Give again, word for word, every line below from the one that has "[fmap option_fmap option_map]." through the one that has "3333) /\ parse_pool_arg", both included, and no others.

────────────────

(** C30: whatever the arguments, the configuration file and the environment, parsing ends without an
    exception in one of two ways: an exit with code 0 or 64, or options the miner can run with.  Then
    there is at least one worker, every number is in the range its flag documents, every pool has a
    16-bit port, a pool is to be connected exactly when one is listed, TLS is asked only of a build that
    has it, and a pool test has a pool and a wallet. *)
Theorem cli_options_valid (files getenv : text -> option text) (online_cpus : Z) (isolated : list Z) (have_tls : bool)
    (level : Level) (args : list text) :
  1 <= online_cpus < 2 ^ 32 -> Z.of_nat (length isolated) < 2 ^ 32 ->
  exists r, parse files getenv online_cpus isolated have_tls level args = Done r /\
    if should_exit r then exit_code r = 0 \/ exit_code r = 64
    else exit_code r = 0 /\ options_ok (options r) /\ (pool_tls (options r) = true -> have_tls = true) /\
         (pool_test (options r) = true -> pool_list (options r) <> [] /\ pool_wallet (options r) <> []).
Proof.
  intros Hc Hi. unfold parse. destruct (load_range files getenv (config_path args)) as (cfg & -> & Hcfg). cbn [mbind outcome_bind].
  eexists. split; [reflexivity|].
  assert (options_ok (set_workers (default_workers online_cpus isolated) default_options)) as H0.
  { constructor; cbn; try done; try lia. unfold default_workers. case_bool_decide; [done|].
    destruct isolated; [done|]. rewrite wrap_small by (split; [lia|done]). cbn [length] in *. lia. }
  pose proof (parse_args_ok _ args _ level (le_n _) (from_config_ok cfg _ Hcfg H0)) as H. cbv zeta in H.
  set (r := parse_args args _ level) in *. clearbody r. clear H0. destruct (should_exit r) eqn:Ee; [by rewrite Ee|].
  destruct H as [Ho Hx]. unfold final_checks. destruct (negb have_tls && pool_tls (options r)) eqn:Et; [by right|].
  assert (pool_tls (options r) = true -> have_tls = true) as Htls by (intros E; rewrite E in Et; by destruct have_tls).
  destruct (pool_test (options r)) eqn:Ep; [|rewrite Ee, Ep; by split_and!].
  set (o := if bool_decide (pool_list (options r) = []) then _ else _).
  assert (options_ok o /\ pool_list o <> [] /\ pool_tls o = pool_tls (options r)) as (Ho' & Hl & Ht).
  { unfold o. case_bool_decide as El; [|done]. split_and!; [|done|done]. destruct Ho as [? ? [? ?] ? ? ?]. constructor; cbn; try done.
    by constructor. }
  clearbody o. case_bool_decide as Ew; [by right|]. cbn [should_exit exit_code options]. split; [done|].
  rewrite <- Ht in Htls. case_bool_decide; [|done]. split; [by destruct Ho'|]. done.
Qed.

Lemma cli_options_valid_witness :
  exists r, parse (fun _ => None) (fun _ => None) 8 [] false info [lit "--pool-test"; lit "--wallet=4A"; lit "--workers=0"] = Done r /\
    options_ok (options r) /\ pool_list (options r) <> [].
Proof.
  destruct (cli_options_valid (fun _ => None) (fun _ => None) 8 [] false info [lit "--pool-test"; lit "--wallet=4A"; lit "--workers=0"])
    as (r & E & H); [split; [discriminate|reflexivity]|reflexivity|].
  pose (view := fun m => match m with Done r => (should_exit r, pool_test (options r)) | _ => (true, false) end).
  assert (view (Done r) = (false, true)) as Hv by (rewrite <- E; vm_compute; reflexivity).
  injection Hv as E1 E2. rewrite E1 in H. destruct H as (_ & H1 & _ & H2).
  exists r. split; [exact E|]. split; [exact H1|]. exact (proj1 (H2 E2)).
Defined.

(** ** Pool addresses *)

Definition no_char (c : Z) (s : text) : bool := forallb (fun x => negb (x =? c)) s.

Lemma find_char_first c s rest : no_char c s = true -> find_char c (s ++ c :: rest) = Some (length s).
Proof.
  unfold find_char. induction s as [|x s IH]; intros Hs; cbn [app find_text prefix_of]; [by rewrite Z.eqb_refl|].
  cbn [no_char forallb] in Hs. apply andb_true_iff in Hs as [Hx Hs]. destruct (Z.eqb_spec c x) as [->|_]; [by rewrite Z.eqb_refl in Hx|].
  cbn [andb]. by rewrite IH.
Qed.

Lemma find_char_none c s : no_char c s = true -> find_char c s = None.
Proof.
  unfold find_char. induction s as [|x s IH]; intros Hs; [done|]. cbn [no_char forallb] in Hs. apply andb_true_iff in Hs as [Hx Hs].
  cbn [find_text prefix_of]. destruct (Z.eqb_spec c x) as [->|_]; [by rewrite Z.eqb_refl in Hx|]. cbn [andb]. by rewrite IH.
Qed.

Lemma rfind_char_none c s : no_char c s = true -> rfind_char c s = None.
Proof.
  induction s as [|x s IH]; intros Hs; [done|]. cbn [no_char forallb] in Hs. apply andb_true_iff in Hs as [Hx Hs]. cbn [rfind_char].
  rewrite IH by done. by destruct (x =? c).
Qed.

Lemma number_to_string n m : word64 n -> n <= m -> number (to_string n) m = Some n.
Proof. intros Hn Hm. unfold number. rewrite parse_number by done. by destruct (Z.ltb_spec m n); [lia|]. Qed.

(** How an address without brackets splits at its last colon. *)
Lemma unbracketed before maybe_port : looking_at (before ++ colon :: maybe_port) 0 lbracket = false -> no_char colon maybe_port = true ->
  parse_pool_arg (before ++ colon :: maybe_port) =
    match (if negb (bool_decide (before = [])) && bool_decide (find_char colon before = None)
           then (fun p => (before, p)) <$> number maybe_port 65535 else None) with
    | Some hp => Some hp
    | None => if bool_decide (find_char colon before = None) && negb (bool_decide (maybe_port = [])) then None
              else Some (before ++ colon :: maybe_port, default_port)
    end.
Proof.
  intros Hb Hp. unfold parse_pool_arg. rewrite Hb, andb_false_r, rfind_char_last by done.
  rewrite take_app_length, Nat.add_1_r. by rewrite (cons_middle colon before maybe_port), app_assoc, drop_app_length' by (rewrite length_app; cbn; lia).
Qed.

(** Every documented form of [--pool=] is understood: host:port, a host alone, [ipv6]:port, [ipv6]
    alone and a bare IPv6 address (two colons or more, never taken for a port); a host followed by
    something that is not a port in range is refused. *)
Theorem cli_pool_forms (host h before middle group bad : text) (port : Z) :
  0 <= port <= 65535 -> host <> [] -> no_char colon host = true -> looking_at host 0 lbracket = false ->
  h <> [] -> no_char rbracket h = true ->
  looking_at before 0 lbracket = false -> before <> [] -> no_char colon group = true ->
  no_char colon bad = true -> bad <> [] -> number bad 65535 = None ->
  parse_pool_arg (host ++ colon :: to_string port) = Some (host, port) /\
  parse_pool_arg host = Some (host, 3333) /\
  parse_pool_arg (lbracket :: h ++ rbracket :: colon :: to_string port) = Some (h, port) /\
  parse_pool_arg (lbracket :: h ++ [rbracket]) = Some (h, 3333) /\
  parse_pool_arg ((before ++ colon :: middle) ++ colon :: group) = Some ((before ++ colon :: middle) ++ colon :: group, 3333) /\
  parse_pool_arg (host ++ colon :: bad) = None.
Proof.
  intros Hport Hh0 Hh Hhb Hb0 Hb Hbf Hbf0 Hg Hbad Hbad0 Hbn. assert (word64 port) as Hw by (split; lia).
  destruct (to_string_ok port Hw) as (Hd & _ & _). assert (no_char colon (to_string port) = true) as Hdc by (by apply digits_no_colon).
  assert (forall s r, s <> [] -> looking_at (s ++ r) 0 lbracket = looking_at s 0 lbracket) as Hla by (intros [|x s] r Hs; done).
  split_and!.
  - rewrite unbracketed by (rewrite ?Hla by done; done). rewrite bool_decide_false by done.
    rewrite bool_decide_true by (by apply find_char_none). cbn [negb andb]. by rewrite number_to_string by (done || lia).
  - unfold parse_pool_arg. rewrite Hhb, andb_false_r, rfind_char_none by done. by rewrite bool_decide_true.
  - unfold parse_pool_arg. set (s := to_string port) in *.
    replace (3 <=? length (lbracket :: h ++ rbracket :: colon :: s))%nat with true
      by (symmetry; apply Nat.leb_le; cbn; rewrite length_app; cbn; lia).
    change (looking_at (lbracket :: ?x) 0 lbracket) with true. cbn [andb]. change (lbracket :: h ++ ?r) with ((lbracket :: h) ++ r).
    rewrite find_char_first by (cbn; exact Hb). unfold looking_at.
    rewrite lookup_app_r by (cbn; lia). replace (length (lbracket :: h) + 1 - length (lbracket :: h))%nat with 1%nat by lia.
    cbn [lookup list_lookup Z.eqb Pos.eqb]. replace (length (lbracket :: h) + 2)%nat with (length ((lbracket :: h) ++ [rbracket; colon]))
      by (rewrite length_app; cbn; lia).
    change (rbracket :: colon :: s) with ([rbracket; colon] ++ s). rewrite app_assoc, drop_app_length.
    unfold s. rewrite number_to_string by (done || lia). f_equal. f_equal. rewrite <- app_assoc. cbn [length Nat.sub app drop].
    rewrite Nat.sub_0_r, drop_0. apply take_app_length.
  - unfold parse_pool_arg. replace (3 <=? length (lbracket :: h ++ [rbracket]))%nat with true
      by (symmetry; apply Nat.leb_le; destruct h; [done|cbn; rewrite length_app; cbn; lia]).
    change (looking_at (lbracket :: ?x) 0 lbracket) with true. cbn [andb]. change (lbracket :: h ++ ?r) with ((lbracket :: h) ++ r).
    rewrite find_char_first by (cbn; exact Hb). unfold looking_at. rewrite lookup_ge_None_2 by (rewrite length_app; cbn; lia).
    f_equal. f_equal. cbn [length Nat.sub app drop]. rewrite Nat.sub_0_r, drop_0. apply take_app_length.
  - rewrite unbracketed by (rewrite ?Hla by (destruct before; done); done).
    assert (find_char colon (before ++ colon :: middle) <> None) as Hf.
    { unfold find_char. intros E. pose proof (find_text_none _ _ E (length before)) as H. by rewrite drop_app_length in H. }
    rewrite (bool_decide_false (_ = None)) by done. by rewrite andb_false_r.
  - rewrite unbracketed by (rewrite ?Hla by done; done). rewrite bool_decide_false by done.
    rewrite bool_decide_true by (by apply find_char_none). cbn [negb andb]. rewrite Hbn. cbn [fmap option_fmap option_map].
    by rewrite bool_decide_false.
Qed.

Lemma cli_pool_forms_witness :
  parse_pool_arg (lit "2001:db8::1") = Some (lit "2001:db8::1", 3333) /\ parse_pool_arg (lit "a.b:99999") = None.
Proof.
  destruct (cli_pool_forms (lit "a.b") (lit "::1") (lit "2001:db8") [] (lit "1") (lit "99999") 80) as (_ & _ & _ & _ & E1 & E2);
    try reflexivity; try discriminate; [split; discriminate|].
  exact (conj E1 E2).
Defined.

(** A colon with no port after it stays in the host name. *)
Lemma cli_trailing_colon : parse_pool_arg (lit "a.b:") = Some (lit "a.b:", 3333).
Proof. reflexivity. Qed.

────────────────

SOLUTION →
    rewrite bool_decide_true by (by apply find_char_none). cbn [negb andb]. rewrite Hbn. cbn [fmap option_fmap option_map].
    by rewrite bool_decide_false.
Qed.

Lemma cli_pool_forms_witness :
  parse_pool_arg (lit "2001:db8::1") = Some (lit "2001:db8::1", 3333) /\ parse_pool_arg (lit "a.b:99999") = None.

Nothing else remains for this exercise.